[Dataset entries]
○ ○ ○
(** * Rat25F front end: scanner (Lexer.cpp) and predictive parser (parser.cpp)

    A shallow embedding of the two components and the properties of the
    natural-language specification that were checked against them.

    - [Token.h]   : [TokenType], [Token]
    - [Lexer.h/.cpp]: the character cursor [Lexer] and its scanning
      procedures, as total functions on an explicit cursor state;
    - [parser.h/.cpp]: the recursive-descent procedures, as procedures of a
      small state-and-exception monad over the parser object, the output
      stream being part of the state. *)

From Stdlib Require Import Bool Arith NArith List String Ascii Lia.
From Stdlib Require Import DecimalString.
Import ListNotations.

Local Open Scope string_scope.
Local Open Scope bool_scope.
Local Open Scope nat_scope.

(* ================================================================== *)
(** * Token.h *)

Inductive TokenType : Type :=
| Keyword | Identifier | Integer | Real | Operator | Separator
| String_ (* TokenType::String *) | Unknown | EndOfFile.

Definition TokenType_eqb (a b : TokenType) : bool :=
  match a, b with
  | Keyword, Keyword | Identifier, Identifier | Integer, Integer
  | Real, Real | Operator, Operator | Separator, Separator
  | String_, String_ | Unknown, Unknown | EndOfFile, EndOfFile => true
  | _, _ => false
  end.

(** [size_t] is a 64-bit unsigned integer; increments wrap around. *)
Definition size_t := N.
Definition size_max : N := 2 ^ 64.
Definition size_incr (n : size_t) : size_t := ((n + 1) mod size_max)%N.

Record Token : Type := mkToken {
  type   : TokenType;
  lexeme : string;
  line   : size_t;
  col    : size_t
}.

(* ================================================================== *)
(** * Characters (<cctype> in the "C" locale) *)

Definition code (c : ascii) : nat := nat_of_ascii c.

Definition in_range (lo hi : nat) (c : ascii) : bool :=
  (lo <=? code c) && (code c <=? hi).

(** [std::isdigit]: '0'..'9'. *)
Definition isdigit (c : ascii) : bool := in_range 48 57 c.

(** [std::isspace]: space, \t, \n, \v, \f, \r. *)
Definition isspace (c : ascii) : bool := in_range 9 13 c || (code c =? 32).

(** [std::tolower]: 'A'..'Z' are moved to 'a'..'z'. *)
Definition tolower (c : ascii) : ascii :=
  if in_range 65 90 c then ascii_of_nat (code c + 32) else c.

Fixpoint transform_tolower (s : string) : string :=
  match s with
  | EmptyString => EmptyString
  | String c s' => String (tolower c) (transform_tolower s')
  end.

(** The double quote character. *)
Definition quote : ascii := "034".

(** [lex.push_back(c)] *)
Definition push_back (lex : string) (c : ascii) : string :=
  lex ++ String c EmptyString.

(* ================================================================== *)
(** * Lexer.h / Lexer.cpp *)

Module Lexer.

(** The scanner object.  [input] is what the stream [in] has not yet
    delivered; the other fields are the members of the class. *)
Record t : Type := mk {
  input   : string;
  current : ascii;
  eof     : bool;
  line    : size_t;
  col     : size_t
}.

(** [void Lexer::advance()] *)
Definition advance (l : t) : t :=
  match input l with
  | EmptyString =>                      (* in.get() == EOF *)
      mk EmptyString zero true (line l) (col l)
  | String ch rest =>
      if Ascii.eqb ch "010"
      then mk rest ch (eof l) (size_incr (line l)) 0%N
      else mk rest ch (eof l) (line l) (size_incr (col l))
  end.

(** [Lexer::Lexer(std::istream&)]: members at their defaults, then one
    [advance()]. *)
Definition init (src : string) : t :=
  advance (mk src zero false 1%N 0%N).

(** [char peek() const]: [static_cast<char>(in.peek())]; at end of input
    [in.peek()] is [EOF = -1], which the cast turns into the byte 255. *)
Definition peek (l : t) : ascii :=
  match input l with
  | EmptyString => ascii_of_nat 255
  | String ch _ => ch
  end.

Definition isLetter (c : ascii) : bool :=
  in_range 65 90 c || in_range 97 122 c.

Definition isIdentRest (c : ascii) : bool :=
  isLetter c || isdigit c || Ascii.eqb c "$" || Ascii.eqb c "_".

(** Every [while] of the scanner advances the cursor once per turn and
    stops at the latest when the stream is exhausted, so
    [S (length input)] turns always suffice ([loop_bound]). *)
Definition loop_bound (l : t) : nat := S (String.length (input l)).

(** [while (!eof && isspace(current)) advance();] *)
Fixpoint skipSpace_loop (n : nat) (l : t) : t :=
  match n with
  | O => l
  | S n' =>
      if negb (eof l) && isspace (current l)
      then skipSpace_loop n' (advance l)
      else l
  end.

Definition skipSpace (l : t) : t := skipSpace_loop (loop_bound l) l.

(** [while (!eof && p(current)) { lex.push_back(current); advance(); }]:
    the loop shared, with different tests [p], by [scanString],
    [scanIdentifierFSM], [scanNumberFSM] and [scanRealStartingWithDot]. *)
Fixpoint scan_loop (p : ascii -> bool) (n : nat) (l : t) (lex : string)
  : t * string :=
  match n with
  | O => (l, lex)
  | S n' =>
      if negb (eof l) && p (current l)
      then scan_loop p n' (advance l) (push_back lex (current l))
      else (l, lex)
  end.

Definition scan_while (p : ascii -> bool) (l : t) (lex : string) : t * string :=
  scan_loop p (loop_bound l) l lex.

(** [return { type, lex, line, col };] reads the cursor's position at the
    moment of the return, that is after the token was consumed. *)
Definition token_here (ty : TokenType) (lex : string) (l : t) : Token * t :=
  (mkToken ty lex (line l) (col l), l).

Definition not_quote (c : ascii) : bool := negb (Ascii.eqb c quote).

(** [Token Lexer::scanString()] *)
Definition scanString (l : t) : Token * t :=
  let l1 := advance l in                         (* skip opening quote *)
  let '(l2, lex) := scan_while not_quote l1 EmptyString in
  let l3 := if negb (eof l2) then advance l2 else l2 in
  token_here String_ lex l3.

(** The keyword table [K] of [isKeyword]. *)
Definition K : list string :=
  ["integer"; "int"; "real"; "if"; "else"; "fi"; "while"; "return"; "get"; "put"].

(** [static bool isKeyword(const std::string&)] *)
Definition isKeyword (s : string) : bool :=
  let k := transform_tolower s in
  existsb (String.eqb k) K.

(** [Token Lexer::scanIdentifierFSM()] *)
Definition scanIdentifierFSM (l : t) : Token * t :=
  let lex := push_back EmptyString (current l) in
  let l1 := advance l in
  let '(l2, lex) := scan_while isIdentRest l1 lex in
  if isKeyword lex then token_here Keyword lex l2
  else token_here Identifier lex l2.

(** [Token Lexer::scanNumberFSM()] *)
Definition scanNumberFSM (l : t) : Token * t :=
  let '(l1, lex) := scan_while isdigit l EmptyString in
  if negb (eof l1) && Ascii.eqb (current l1) "." && isdigit (peek l1) then
    let lex := push_back lex (current l1) in
    let l2 := advance l1 in
    let '(l3, lex) := scan_while isdigit l2 lex in
    token_here Real lex l3
  else token_here Integer lex l1.

(** [Token Lexer::scanRealStartingWithDot()] *)
Definition scanRealStartingWithDot (l : t) : Token * t :=
  let lex := push_back EmptyString (current l) in
  let l1 := advance l in
  let '(l2, lex) := scan_while isdigit l1 lex in
  token_here Real lex l2.

Definition mem_char (c : ascii) (s : string) : bool :=
  existsb (Ascii.eqb c) (list_ascii_of_string s).

(** [bool Lexer::isSeparator(char) const] *)
Definition isSeparator (c : ascii) : bool := mem_char c "(){}[],;".

(** [bool Lexer::isOperatorStart(char) const] *)
Definition isOperatorStart (c : ascii) : bool := mem_char c "+-*/=<>!&|".

Definition lone (c : ascii) : bool :=
  Ascii.eqb c "!" || Ascii.eqb c "&" || Ascii.eqb c "|".

(** [Token Lexer::scanOpOrSep()] *)
Definition scanOpOrSep (l : t) : Token * t :=
  let c := current l in
  let p := peek l in
  if (Ascii.eqb c "<" && Ascii.eqb p "=") ||
     (Ascii.eqb c ">" && Ascii.eqb p "=") ||
     (Ascii.eqb c "=" && Ascii.eqb p "=") ||
     (Ascii.eqb c "!" && Ascii.eqb p "=") ||
     (Ascii.eqb c "&" && Ascii.eqb p "&") ||
     (Ascii.eqb c "|" && Ascii.eqb p "|")
  then token_here Operator (String c (String p EmptyString)) (advance (advance l))
  else if isOperatorStart c && negb (lone c)
  then token_here Operator (String c EmptyString) (advance l)
  else if isSeparator c
  then token_here Separator (String c EmptyString) (advance l)
  else if lone c
  then token_here Operator (String c EmptyString) (advance l)
  else token_here Unknown (String c EmptyString) (advance l).

(** [Token Lexer::nextToken()] *)
Definition nextToken (l0 : t) : Token * t :=
  let l := skipSpace l0 in
  if eof l then token_here EndOfFile EmptyString l
  else if Ascii.eqb (current l) quote then scanString l
  else if Ascii.eqb (current l) "." && isdigit (peek l)
  then scanRealStartingWithDot l
  else if isLetter (current l) then scanIdentifierFSM l
  else if isdigit (current l) then scanNumberFSM l
  else if isSeparator (current l) || isOperatorStart (current l)
  then scanOpOrSep l
  else token_here Unknown (String (current l) EmptyString) (advance l).

(** [k] successive calls of [nextToken()]: the tokens returned, in order,
    and the scanner afterwards. *)
Fixpoint nextTokens (k : nat) (l : t) : list Token * t :=
  match k with
  | O => ([], l)
  | S k' =>
      let '(tk, l1) := nextToken l in
      let '(tks, l2) := nextTokens k' l1 in
      (tk :: tks, l2)
  end.

End Lexer.

(** The kind and lexeme of a token, without its position. *)
Definition kind_lexeme (tk : Token) : TokenType * string := (type tk, lexeme tk).

(** What a client sees when it drains the scanner over [src]: every token
    up to, and without, the first [EndOfFile].  Each call on a scanner that
    is not at the end consumes a character, so [S (length src)] calls
    reach the end. *)
Fixpoint drain (n : nat) (l : Lexer.t) : list Token :=
  match n with
  | O => []
  | S n' =>
      let '(tk, l1) := Lexer.nextToken l in
      if TokenType_eqb (type tk) EndOfFile then [] else tk :: drain n' l1
  end.

Definition tokens_of (src : string) : list Token :=
  drain (S (String.length src)) (Lexer.init src).

(* ================================================================== *)
(** * parser.h *)

(** [StartSymbol::Statement] and [StartSymbol::Expression] carry an
    underscore to keep them apart from the rules of the same name. *)
Inductive StartSymbol : Type := Program | Statement_ | Expression_.

Inductive Rule : Type :=
| Rat25F | OptFuncDefs | FuncDefs | FuncDefsPrime | Function
| OptParamList | ParamList | ParamListPrime | Parameter_ (* Rule::Parameter *) | Qualifier
| Body | OptDeclList | DeclList | DeclListPrime | Declaration | IDs | IDsPrime
| StatementList | StatementListPrime | Statement | Compound | Assign | If
| OptElse | Return | Print | Scan | While
| Condition | Relop | Expression | ExpressionPrime | Term | TermPrime
| Factor | Primary | PrimaryPrime.

Definition Rule_eq_dec (a b : Rule) : {a = b} + {a <> b}.
Proof. decide equality. Defined.

Definition Rule_eqb (a b : Rule) : bool :=
  if Rule_eq_dec a b then true else false.

(** [std::unordered_set<Rule>], through the two operations the parser
    uses: [empty()] and [count(r)]. *)
Definition RuleSet := list Rule.

Definition set_empty (s : RuleSet) : bool :=
  match s with [] => true | _ :: _ => false end.

Definition set_count (r : Rule) (s : RuleSet) : nat :=
  if existsb (Rule_eqb r) s then 1 else 0.

Record TraceConfig : Type := mkTrace {
  master          : bool;
  hideEpsilon     : bool;
  hideOpt         : bool;
  hideScaffolding : bool;
  enabled         : RuleSet
}.

(** The default member initialisers of [TraceConfig]. *)
Definition TraceConfig_default : TraceConfig :=
  mkTrace true true true true [Statement; Assign; If; Return; Print; Scan; While].

Record ParserPolicy : Type := mkPolicy {
  echoTokens         : bool;
  lenientKeywords    : bool;
  allowStringPrimary : bool
}.

Definition ParserPolicy_default : ParserPolicy := mkPolicy true true true.

(** One line of output.  [Echo] lines are written by [echoToken] to
    [std::cout]; [Emit] lines are handed to the [ProductionSink], whose
    only implementation [ConsoleSink] writes them to [std::cout] too. *)
Inductive OutLine : Type :=
| Echo (kind : TokenType) (lex : string)
| Emit (text : string).

(* ================================================================== *)
(** * parser.cpp *)

(** [const char* prettyTokenKind(TokenType)] *)
Definition prettyTokenKind (t : TokenType) : string :=
  match t with
  | Identifier => "Identifier"
  | Keyword    => "Keyword"
  | Integer    => "Integer"
  | Real       => "Real"
  | Operator   => "Operator"
  | Separator  => "Separator"
  | String_    => "String"
  | Unknown    => "Unknown"
  | EndOfFile  => "EOF"
  end.

(** The text of an output line, without its final newline. *)
Definition render (o : OutLine) : string :=
  match o with
  | Echo k lex => "Token: " ++ prettyTokenKind k ++ " Lexeme: " ++ lex
  | Emit text  => text
  end.

(** [static inline bool contains(string_view s, string_view sub)] *)
Fixpoint contains (s sub : string) : bool :=
  String.prefix sub s ||
  match s with
  | EmptyString => false
  | String _ s' => contains s' sub
  end.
○ ○ ○
▸ **Exercise instructions**: Every line in the records above that holds "Unknown" counts once; state the total and nothing else.

▸ **Response to the task**: 5